ただしガムを噛むと虫歯のリスクが高まるため、それを防ぐ意味でキシリトール配合のガムがおすすめです。
マメに水分を補給する
水分を摂取する量が少ないと、当然身体にある水分の量は激減してしまいます。
そして、身体にある水分の量が不足することで身体は唾液の分泌を抑えようとするのです。
このメカニズムを防ぐには、水分の量を不足させないことが大切です。
このため、マメに水分を補給する習慣を身につけましょう。ちなみに、水分補給は水を飲むのがベストです。
鼻呼吸を意識する
呼吸には口呼吸と鼻呼吸がありますが、口呼吸は直接お口の中に乾燥した空気を取り込むことになります。
そして、乾燥した空気が取り込まれることでお口の中の唾液が蒸発します。
そうなると、唾液が少なくなってお口の中が渇いてしまうのです。
このため呼吸は鼻呼吸を意識すべきですし、口呼吸は噛み合わせが悪くなる原因にもなってしまいます。
ただし、口呼吸から鼻呼吸に変えるのは状態次第では容易なことではありません。
例えば歯並びの悪さが原因で口呼吸になっている場合、改善するには矯正治療が必要です。
…こうした方法で唾液の分泌量を高めれば、一時的口臭はある程度の改善が見込めます。
最も、歯磨き後の口臭やネバつきの原因が病的口臭か一時的口臭か、それを見分けるのは難しいでしょう。
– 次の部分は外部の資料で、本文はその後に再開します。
(* ===== verification/TreeContext.v ===== *)
(** * TreeContext: contexts of [src/context] as contexts of the evaluator

    [Context.v] implements the interface [EvalContext] the tree evaluator is
    written against.  Allocation succeeds and a new entry array gets an address no
    cache remembers; a name is passed at an address that depends on its text. *)

From Stdlib Require Import Ascii String ZArith Lia.
From stdpp Require Import base list strings gmap fin_maps.
From S2P Require Import Prelude Float64 Types ValueCopy OpenTable Hashmap StructMap Bindings Context ContextProofs Ast EvalState.
Local Open Scope run_scope.
Local Open Scope nat_scope.

Section instance.
Context (addr : string → Z).

Definition at_name (name : string) : cname := mk_name (addr name) name.

(** ** Who owns a value *)

Definition is_string (v : cxpr_value) : bool := match v with VString _ => true | _ => false end.

Definition scope_hit (c : cxpr_context) (name : string) : bool :=
  match expression_scope c with
  | Some lookup => match lookup name with Some _ => true | None => false end
  | None => false
  end.

(** Results of an attached evaluator and strings are not copied. *)
Fixpoint typed_borrowed (chain : list cxpr_context) (name : cname) : run bool :=
  match chain with
  | [] => Done false
  | c :: parents =>
      let* '(v, _) := get_typed_local c name in
      match v with
      | Some v => Done (scope_hit c (name_str name) || is_string v)
      | None => typed_borrowed parents name
      end
  end.

(** String parameters are not copied; the string field of a struct is. *)
Fixpoint param_borrowed (chain : list cxpr_context) (name : cname) : run bool :=
  match chain with
  | [] => Done false
  | c :: parents =>
      let* v := get_param_local c name in
      match v with
      | Some v =>
          Done (is_string v &&
                match cxpr_context_get_local_param_string c name with Some _ => true | None => false end)
      | None => param_borrowed parents name
      end
  end.

Definition get_typed_owned (chain : list cxpr_context) (name : string)
    : run (option res * list cxpr_context) :=
  let* '(v, chain') := cxpr_context_get_typed chain (at_name name) in
  let* b := typed_borrowed chain (at_name name) in
  Done ((λ v, (v, negb b)) <$> v, chain').

Definition get_param_typed_owned (chain : list cxpr_context) (name : string)
    : run (option res * list cxpr_context) :=
  let* '(v, chain') := cxpr_context_get_param_typed chain (at_name name) in
  let* b := param_borrowed chain (at_name name) in
  Done ((λ v, (v, negb (is_string v && b))) <$> v, chain').

Definition get_scalar (chain : list cxpr_context) (name : string)
    : run (option float64 * list cxpr_context) :=
  let* '(d, found, chain) := cxpr_context_get chain (at_name name) in
  Done (if (found : bool) then Some d else None, chain).

(** ** New addresses *)

Definition fresh_address (s : num_store) : Z :=
  (1 + map_fold (λ _ b m, Z.max (Z.abs (hb_base b)) m)
         (map_fold (λ _ b m, Z.max (Z.abs (pb_base b)) m) 0 (ns_ptr_cache s)) (ns_cache s))%Z.

Definition env_for (c : cxpr_context) : env := env_at (fresh_address (variables c)).

(** ** Prefixed scalars ([src/eval/calls.c]) *)

(** The rest of a key behind the prefix and a separator. *)
Fixpoint behind_prefix (prefix key : string) : option string :=
  match prefix, key with
  | EmptyString, String c rest => if (c =? ".")%char || (c =? "_")%char then Some rest else None
  | String p prefix, String k key => if (p =? k)%char then behind_prefix prefix key else None
  | _, EmptyString => None
  end.

(** The scalars of one context, in the order of its table. *)
Fixpoint copy_slots (dst : cxpr_context) (slots : list (option cxpr_hashmap_entry))
    (src_prefix dst_prefix : string) (copied : bool) : run (bool * cxpr_context) :=
  match slots with
  | [] => Done (copied, dst)
  | None :: slots => copy_slots dst slots src_prefix dst_prefix copied
  | Some entry :: slots =>
      match behind_prefix src_prefix (fst entry) with
      | None => copy_slots dst slots src_prefix dst_prefix copied
      | Some rest =>
          if 256 <=? strlen dst_prefix + 1 + strlen rest
          then copy_slots dst slots src_prefix dst_prefix copied
          else
            let* dst := cxpr_context_set (env_for dst) dst
                          (at_name (dst_prefix ++ String "." rest)) (snd entry) in
            copy_slots dst slots src_prefix dst_prefix true
      end
  end.

(** The parent's scalars are copied last. *)
Fixpoint cxpr_context_copy_prefixed_scalars (dst : cxpr_context) (src : list cxpr_context)
    (src_prefix dst_prefix : string) : run (bool * cxpr_context) :=
  match src with
  | [] => Done (false, dst)
  | c :: parents =>
      let* '(copied, dst) :=
        copy_slots dst (default [] (hm_entries (ns_map (variables c)))) src_prefix dst_prefix false in
      let* '(more, dst) := cxpr_context_copy_prefixed_scalars dst parents src_prefix dst_prefix in
      Done (more || copied, dst)
  end.

#[export] Instance context_eval : EvalContext cxpr_context := {
  ctx_get_typed := get_typed_owned;
  ctx_get_param_typed := get_param_typed_owned;
  ctx_get := get_scalar;
  ctx_get_param chain name := cxpr_context_get_param chain (at_name name);
  ctx_get_struct chain name := cxpr_context_get_struct chain (at_name name);
  ctx_get_cached_struct chain name := cxpr_context_get_cached_struct chain (at_name name);
  ctx_get_field chain name field := cxpr_context_get_field chain (at_name name) field;
  ctx_scope c := expression_scope c;
  ctx_overlay_new _ := Done (cxpr_context_new 1 2);
  ctx_set c name d := cxpr_context_set (env_for c) c (at_name name) d;
  ctx_set_value c name v := cxpr_context_set_value (env_for c) c (at_name name) v;
  ctx_set_struct c name s := cxpr_context_set_struct (env_for c) c (at_name name) s;
  ctx_set_cached_struct c name s := cxpr_context_set_cached_struct (env_for c) c (at_name name) s;
  ctx_copy_prefixed_scalars := cxpr_context_copy_prefixed_scalars
}.
End instance.
(** The value of an operator that evaluates both operands. *)
Definition binary_result (op : cxpr_token_type) (a b : cxpr_value) : option cxpr_value :=
  match op with
  | CXPR_TOK_PLUS | CXPR_TOK_MINUS | CXPR_TOK_STAR | CXPR_TOK_SLASH | CXPR_TOK_PERCENT
  | CXPR_TOK_POWER => arithmetic_result op a b
  | CXPR_TOK_LT | CXPR_TOK_LTE | CXPR_TOK_GT | CXPR_TOK_GTE => comparison_result op a b
  | CXPR_TOK_EQ | CXPR_TOK_NEQ => equality_result op a b
  | _ => None
  end.

Definition unary_result (op : cxpr_token_type) (v : cxpr_value) : option cxpr_value :=
  match op, v with
  | CXPR_TOK_MINUS, VInt64 i => if (i =? INT64_MIN)%Z then None else Some (VInt64 (- i))
  | CXPR_TOK_MINUS, VNum d => Some (VNum (fneg d))
  | CXPR_TOK_NOT, VBool b => Some (VBool (negb b))
  | _, _ => None
  end.

(** The operand that decides [and] and [or] alone. *)
Definition absorbing (op : cxpr_token_type) : bool :=
  match op with CXPR_TOK_OR => true | _ => false end.

(** ** Functions *)

(** What a function returns for argument values, whatever the host's state. *)
Definition applies (e : cxpr_func_entry) (args : list cxpr_value) (v : cxpr_value) : Prop :=
  fe_min_args e ≤ length args ≤ fe_max_args e ∧
  match fe_native e with
  | Some (_, fn) =>
      ∃ ds d, args = VNum <$> ds ∧ v = VNum d ∧ ∀ w, call_scalar fn ds w = Done (d, w)
  | None => ∀ w, call_entry e args w = Done (v, error_zero, w)
  end.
このため、今回のテーマのような悩みがある人はまず歯科医院に行き、
検査を受けて症状が起こっている原因を知ることです。原因を知ることで、初めて効果的な対策がとれます。
まとめ
いかがでしたか?
最後に、歯磨き後に起こる口臭やお口のネバつき対策についてまとめます。
考えられる4つの可能性
・歯磨き後の口臭、ネバつきには以下の原因が考えられる
・歯磨きの仕方が悪い :綺麗に磨き切れていないため、プラークが残って口臭やネバつきを感じる
・歯周病 :可能性としてはこれが最も高い。歯周病が原因なら歯科医院で治療しなければならない
・ドライマウス :使用している薬、ストレスなどが原因で起こる病気。歯科医院での治療が必要
・唾液の質の問題 :量が少なくネバついた唾液だと、歯磨き粉も口臭やネバつきを感じる
一時的口臭と病的口臭
一時的口臭の場合、嫌気性菌によって口臭が起きている
唾液の分泌量を高める方法
・唾液の分泌量を高めることは、一時的口臭の予防に効果的
・リラックスする :ストレス解消してリラックスすれば、副交感神経が優位になって唾液の分泌量が高まる
・ガムを噛む :噛むことは唾液の分泌を促す。虫歯予防のためキシリトール配合のガムがおすすめ
・マメに水分を補給する :水分の摂取量が少ないと、身体が唾液の分泌を抑えてしまう
・鼻呼吸を意識する :口呼吸はお口の中が渇くだけでなく、噛み合わせも悪くさせてしまう
これらのことから、歯磨き後に起こる口臭やお口のネバつき対策が分かります。
この症状に対して考えられる原因は「歯磨きの仕方が悪い」、「歯周病」、「ドライマウス」、
「唾液の質に問題がある」の4つが挙がります。
それぞれ対処方法が全く異なるものの、対処しなければ改善されないという点では同じです。
つまり、何もせずに放置してしまえば今の問題が解決することはありません。
そのためにも歯科医院に行って相談し、検査を受けて症状が起こっている原因を正確に知りましょう。